Du mot Kav, dit le Ramhal, va dériver le mot tikva, qui signifie espérance. De cette lumière divine primordiale avrahamique, nous n’héritons pas que du sensé universel : nous bénéficions aussi de l’espérance pour le monde de demain.

 
 
[1] Le Midrach cite ici la vision prophétique de Daniel qui fait référence aux quatre grands empires: Babylone, la Perse et la Médie, la Grèce et Rome. Le bélier est le symbole de la Grèce. Voir aussi « Ner Mitzva » du Maharal sur ce thème.
[2] Voir, par exemple, le très beau livre de l’historien Yerushalmi, « Zakhor », dans lequel il montre qu’Israël se situe au-delà de l’historiographie (l’étude des événements eux-mêmes), dans une dimension méta-historique, où seul importe ce qui donne sens à l’histoire des individus (l’historiosophie)

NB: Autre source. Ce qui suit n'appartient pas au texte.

Lemma ToLower_canonical host : canonical host -> ToLower host = host.
Proof.
  intros C. unfold ToLower.
  assert (forall c, c ∈ chars host -> is_ascii c = true /\ lower_char c = c) as A.
  { intros c I. destruct (canonical_chars _ _ C I) as [?%label_char_lower| ->]; [done|split; reflexivity]. }
  assert (forallb is_ascii (chars host) = true) as ->.
  { apply forallb_forall. intros c I. by apply A, list_elem_of_In. }
  rewrite <- (str_chars host) at 2. f_equal. transitivity (map id (chars host)); [|apply map_id].
  apply map_ext_in. intros c I. by apply A, list_elem_of_In.
Qed.
Lemma NormalizeHost_Ok host h : NormalizeHost host = Ok h -> canonical h.
Proof.
  unfold NormalizeHost. intros E. ok_inv E. bool_hyps. subst h. split; [|intros l I|done|done].
  - split; [|done]. destruct (TrimSuffix (ToLower host) "."); [done|]. unfold slen. simpl. lia.
  - rewrite forallb_forall in *. apply H3, list_elem_of_In, I.
Qed.
Lemma NormalizeHost_canonical h : canonical h -> NormalizeHost h = Ok h.
Proof.
  intros C. unfold NormalizeHost, TrimSuffix. rewrite ToLower_canonical, canonical_no_dot by done.
  destruct C as [[L U] V D N]. rewrite N. apply N.ltb_ge in U as ->. apply N.ltb_ge in D as ->.
  rewrite bool_decide_eq_false_2 by (by intros ->). simpl.
  assert (forallb ValidLabel (Split h "."%char) = true) as ->; [|done].
  apply forallb_forall. intros l I. by apply V, list_elem_of_In.
Qed.

(** [NormalizeHost] returns canonical names only (two labels or more, of
    lowercase letters, digits and inner hyphens, never an address), and a
    canonical name is returned as it is: normalising twice changes nothing, so
    two spellings of a host compare equal exactly when their normal forms do. *)
Theorem NormalizeHost_idempotent host h :
  NormalizeHost host = Ok h -> canonical h /\ NormalizeHost h = Ok h.
Proof. intros E%NormalizeHost_Ok. split; [done|]. by apply NormalizeHost_canonical. Qed.
End hosts_facts.
Lemma NormalizeHost_idempotent_witness : NormalizeHost "api.example.com" = Ok "api.example.com".
Proof. apply (NormalizeHost_idempotent "API.Example.com."). vm_compute. reflexivity. Defined.

(** ** Frames round-trip *)

Lemma val_byte n : n < 256 -> val (byte_of n) = n.
Proof. apply byte_of_val. Qed.
Lemma byte_of_mod n : byte_of (n mod 256) = byte_of n.
Proof. unfold byte_of. by rewrite N.Div0.mod_mod. Qed.
Lemma be_put n : n < 4294967296 -> be (put_uint32 n) = n.
Proof.
  intros L. unfold be, put_uint32. cbn [foldl]. rewrite !N.shiftr_div_pow2.
  rewrite <- (byte_of_mod (_ / 2 ^ 24)), <- (byte_of_mod (_ / 2 ^ 16)), <- (byte_of_mod (_ / 2 ^ 8)), <- (byte_of_mod n).
  rewrite !val_byte by (by apply N.mod_lt).
  change (2 ^ 24) with (256 * 256 * 256). change (2 ^ 16) with (256 * 256). change (2 ^ 8) with 256.
  rewrite <- !N.Div0.div_div. set (q1 := n / 256). set (q2 := q1 / 256). set (q3 := q2 / 256).
  assert (q3 < 256) by (unfold q3, q2, q1; rewrite !N.Div0.div_div; by apply N.Div0.div_lt_upper_bound).
  rewrite (N.mod_small q3) by done.
  pose proof (N.div_mod n 256 ltac:(done)) as E1. pose proof (N.div_mod q1 256 ltac:(done)) as E2.
  pose proof (N.div_mod q2 256 ltac:(done)) as E3. fold q1 in E1. fold q2 in E2. fold q3 in E3. lia.
Qed.
Lemma ReadFull_app a r : a <> [] -> ReadFull (List.length a) (a ++ r) = Ok (a, r).
Proof.
  intros N. unfold ReadFull. destruct a as [|x a]; [done|]. simpl.
  replace (S (List.length (a ++ r)) <? S (List.length a))%nat with false
    by (symmetry; apply Nat.ltb_ge; rewrite length_app; lia).
  f_equal. f_equal; [f_equal; apply take_app_length|apply drop_app_length].
Qed.
Lemma ReadFull_app' n a r : List.length a = n -> ReadFull n (a ++ r) = Ok (a, r).
Proof. intros <-. destruct a; [done|]. by apply ReadFull_app. Qed.
Lemma ReadFull_Ok n r a r' : ReadFull n r = Ok (a, r') -> r = a ++ r' /\ List.length a = n.
Proof.
  unfold ReadFull. destruct (Nat.eqb_spec n 0) as [->|]; [by intros [= <- <-]|].
  destruct r as [|c r]; [done|]. destruct (Nat.ltb_spec (List.length (c :: r)) n); [done|].
  intros [= <- <-]. split; [by rewrite take_drop|]. rewrite length_take. lia.
Qed.

(** The bytes of one frame. *)
Definition frame_bytes (kind : N) (payload : list ascii) : list ascii :=
  byte_of kind :: put_uint32 (lenN payload) ++ payload.
Lemma Frame_Ok w kind payload w' :
  Frame w kind payload = Ok w' <-> lenN payload <= maxFrame /\ w' = w ++ frame_bytes kind payload.
Proof.
  unfold Frame, frame_bytes. rewrite guard_Ok, negb_true_iff, N.ltb_ge. unfold maxFrame.
  split; (intros [L E]; split; [done|]); rewrite N.mod_small in * by lia; [by injection E|by rewrite E].
Qed.
Lemma ReadFrame_frame kind payload rest :
  kind < 256 -> lenN payload <= maxFrame ->
  ReadFrame (frame_bytes kind payload ++ rest) = Ok (kind, payload, rest).
Proof.
  intros K L. unfold ReadFrame, frame_bytes.
  change (byte_of kind :: put_uint32 (lenN payload) ++ payload)
    with ((byte_of kind :: put_uint32 (lenN payload)) ++ payload).
  rewrite <- app_assoc, (ReadFull_app' 5) by done. cbn [result_bind tail head].
  rewrite be_put by (unfold maxFrame in *; lia). apply N.ltb_ge in L as ->. cbn [negb].
  rewrite ReadFull_app' by (unfold lenN; lia). simpl. by rewrite val_byte.
Qed.
(** Reading frames until the stream is empty. *)
Fixpoint read_frames (fuel : nat) (r : list ascii) : option (result (list (N * list ascii)) error) :=
  match r with
  | [] => Some (Ok [])
  | _ =>
    match fuel with
    | O => None
    | S fuel =>
      match ReadFrame r with
      | Err e => Some (Err e)
      | Ok (kind, payload, r) =>
        match read_frames fuel r with
        | Some (Ok frames) => Some (Ok ((kind, payload) :: frames))
        | other => other
        end
      end
    end
  end.

Lemma val_lt c : val c < 256.
Proof. apply N_ascii_bounded. Qed.
Lemma byte_of_val_id c : byte_of (val c) = c.
Proof. unfold byte_of, val. rewrite N.mod_small by apply N_ascii_bounded. apply ascii_N_embedding. Qed.
Lemma byte_of_high h c : byte_of (h * 256 + val c) = c.
Proof.
  rewrite <- (byte_of_val_id c) at 2. rewrite <- byte_of_mod, <- (byte_of_mod (val c)). f_equal.
  by rewrite N.add_comm, N.Div0.mod_add.
Qed.
Lemma high_div h c : (h * 256 + val c) / 256 = h.
Proof. rewrite N.div_add_l by done. rewrite N.div_small by apply val_lt. lia. Qed.
Lemma be_bound l : be l < 256 ^ lenN l.
Proof.
  unfold be. assert (forall acc, foldl (fun acc c => acc * 256 + val c) acc l < (acc + 1) * 256 ^ lenN l) as B.
  { unfold lenN. induction l as [|c l IH]; intros acc; [simpl; lia|]. cbn [foldl List.length].
    eapply N.lt_le_trans; [apply IH|]. rewrite Nat2N.inj_succ, N.pow_succ_r', N.mul_assoc.
    apply N.mul_le_mono_r. pose proof (val_lt c). lia. }
  specialize (B 0). lia.
Qed.
Lemma put_be l : List.length l = 4%nat -> put_uint32 (be l) = l.
Proof.
  destruct l as [|a [|b [|c [|d [|]]]]]; try done. intros _. unfold be, put_uint32. cbn [foldl].
  rewrite !N.shiftr_div_pow2. change (2 ^ 24) with (256 * 256 * 256). change (2 ^ 16) with (256 * 256).
  change (2 ^ 8) with 256. rewrite <- !N.Div0.div_div, !high_div. by rewrite !byte_of_high.
Qed.
Lemma frame_bytes_header k h payload :
  List.length h = 4%nat -> be h = lenN payload -> frame_bytes (val k) payload = (k :: h) ++ payload.
Proof. intros L E. unfold frame_bytes. by rewrite byte_of_val_id, <- E, put_be. Qed.

(** Reading a frame is exactly inverting the writer: [ReadFrame] accepts a
    stream when, and only when, it starts with the bytes [FrameWriter.Frame]
    writes for some kind and some payload within the frame limit, and it
    returns that kind, that payload and the rest of the stream.  A payload
    beyond the limit is never read. *)
Theorem ReadFrame_spec r kind payload rest :
  ReadFrame r = Ok (kind, payload, rest) <->
  kind < 256 /\ lenN payload <= maxFrame /\ r = frame_bytes kind payload ++ rest.
Proof.
  split; [|intros (K & L & ->); by apply ReadFrame_frame].
  unfold ReadFrame. intros ([header r1] & H & E)%result_bind_Ok. ok_inv E. bool_hyps.
  apply ReadFull_Ok in H as [-> HL]. destruct (ReadFull _ r1) as [[p r2]|] eqn:P; [|done].
  apply ReadFull_Ok in P as [-> PL]. injection E as <- <- <-.
  destruct header as [|k h]; [done|]. injection HL as HL. cbn [tail] in *.
  change (default 0 (val <$> head (k :: h))) with (val k).
  assert (lenN p = be h) as EL by (unfold lenN; lia).
  split; [apply val_lt|]. split; [lia|]. by rewrite (frame_bytes_header k h), <- app_assoc.
Qed.
(** Cutting a payload into data frames. *)
Lemma data_loop_Ok fuel w kind p written :
  kind < 256 -> (List.length p <= fuel)%nat ->
  exists chunks,
    data_loop fuel w kind p written = Some (Ok (w ++ flat_map (frame_bytes kind) chunks, written + lenN p))
    /\ concat chunks = p /\ Forall (fun c => c <> [] /\ lenN c <= dataChunk) chunks.
Proof.
  intros K. revert fuel w written. induction p as [p IH] using (induction_ltof1 _ (@List.length ascii)).
  intros fuel w written L. destruct p as [|x p].
  { exists []. rewrite app_nil_r. split_and!; [|done|constructor]. destruct fuel; simpl; repeat f_equal; unfold lenN; simpl; lia. }
  destruct fuel as [|fuel]; [simpl in L; lia|]. cbn [data_loop].
  set (n := N.min (lenN (x :: p)) dataChunk). set (m := N.to_nat n).
  assert (0 < m <= List.length (x :: p))%nat as B by (unfold m, n, lenN, dataChunk; simpl; lia).
  assert (lenN (take m (x :: p)) <= dataChunk) as C by (unfold lenN; rewrite length_take; unfold m, n, dataChunk; lia).
  assert (Frame w kind (take m (x :: p)) = Ok (w ++ frame_bytes kind (take m (x :: p)))) as ->.
  { apply Frame_Ok. split; [|done]. unfold dataChunk, maxFrame in *. lia. }
  destruct (IH (drop m (x :: p))) with (fuel := fuel) (w := w ++ frame_bytes kind (take m (x :: p)))
    (written := written + n) as (chunks & -> & E & F).
  { unfold ltof. rewrite length_drop. lia. }
  { rewrite length_drop. simpl in *. lia. }
  exists (take m (x :: p) :: chunks). split_and!.
  - simpl flat_map. rewrite <- app_assoc. do 3 f_equal. unfold lenN. rewrite length_drop. unfold m, n, lenN in *. lia.
  - simpl concat. by rewrite E, take_drop.
  - constructor; [|done]. split; [|done]. destruct m; [lia|done].
Qed.
Lemma read_frames_chunks kind chunks fuel :
  kind < 256 -> Forall (fun c => lenN c <= maxFrame) chunks -> (List.length chunks <= fuel)%nat ->
  read_frames fuel (flat_map (frame_bytes kind) chunks) = Some (Ok (map (fun c => (kind, c)) chunks)).
Proof.
  intros K F. revert fuel. induction F as [|c chunks C F IH]; intros fuel L; [by destruct fuel|].
  destruct fuel as [|fuel]; [simpl in L; lia|].
  assert (exists b t, frame_bytes kind c ++ flat_map (frame_bytes kind) chunks = b :: t) as (b & t & E) by (simpl; eauto).
  cbn [flat_map read_frames]. rewrite E, <- E, ReadFrame_frame, IH by (done || simpl in L; lia). done.
Qed.

(** What one side writes with [FrameWriter.Data] is what the other side
    reads: writing always completes and reports every byte, and reading the
    written stream back yields data frames of that kind whose payloads, joined
    in order, are the bytes written, none of them empty or larger than the
    chunk size. *)
Theorem Data_roundtrip kind p :
  kind < 256 ->
  exists stream chunks,
    Data [] kind p = Some (Ok (stream, lenN p))
    /\ read_frames (List.length p) stream = Some (Ok (map (fun c => (kind, c)) chunks))
    /\ concat chunks = p /\ Forall (fun c => c <> [] /\ lenN c <= dataChunk) chunks.
Proof.
  intros K. destruct (data_loop_Ok (List.length p) [] kind p 0 K) as (chunks & E & C & F); [done|].
  exists (flat_map (frame_bytes kind) chunks), chunks. split_and!; [exact E| |done|done].
  apply read_frames_chunks; [done| |].
  - eapply Forall_impl; [exact F|]. unfold dataChunk, maxFrame. simpl. lia.
  - rewrite <- C. clear E C. induction F as [|c l [N _] _ IH]; simpl; [lia|]. rewrite length_app.
    destruct c; [done|simpl; lia].
Qed.
Lemma Data_roundtrip_witness :
  exists stream chunks, Data [] FrameStdout (chars "hello") = Some (Ok (stream, 5)) /\ concat chunks = chars "hello"
    /\ read_frames 5 stream = Some (Ok (map (fun c => (FrameStdout, c)) chunks)).
Proof.
  destruct (Data_roundtrip FrameStdout (chars "hello") ltac:(reflexivity)) as (s & c & D & R & C & _).
  exists s, c. split; [exact D|]. split; [exact C|exact R].
Defined.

[3] Nous évitons à dessein le terme d’illogique, car celui-ci connote une acception péjorative, où les choses se passent de façon désordonnée et irrationnelle. C’est exactement l’inverse dont il s’agit ici. Le plan de D est minutieusement préparé, et fait intervenir une logique imlacable, même si celle-ci nous dépasse. Puisqu’elle est au-delà de notre logique (et non en-deçà), nous l’appelons donc métalogique.
 
[4] Succinctement, il s'agit de la théorie du tsimtsoum du Ari zal dans laquelle est présentée la création du monde. D.ieu s'est "retiré" d'un espace donné, pour laisser place à autre chose que Lui. C'est de cet espace primordial, appelé réchimo (la "trace" de D.ieu) que va naître toute la réalité. Puis D.ieu "réapparaît" sous la forme d'un rayon lumineux, appelé le "kav". De ce rayonnement va émerger l'Homme Primordial, appelé Adam Kadmon.
[5] Ce serait là le sens profond du Midrach qui compare la création du monde avec Avraham:  "ne lis pas béhibar'am, mais béavraham".
[6] La place de Jacob comme Adam Kadmon, c’est-à-dire « synthèse » de ces deux dimensions- kav et réchimo- sera aussi traitée ultérieurement.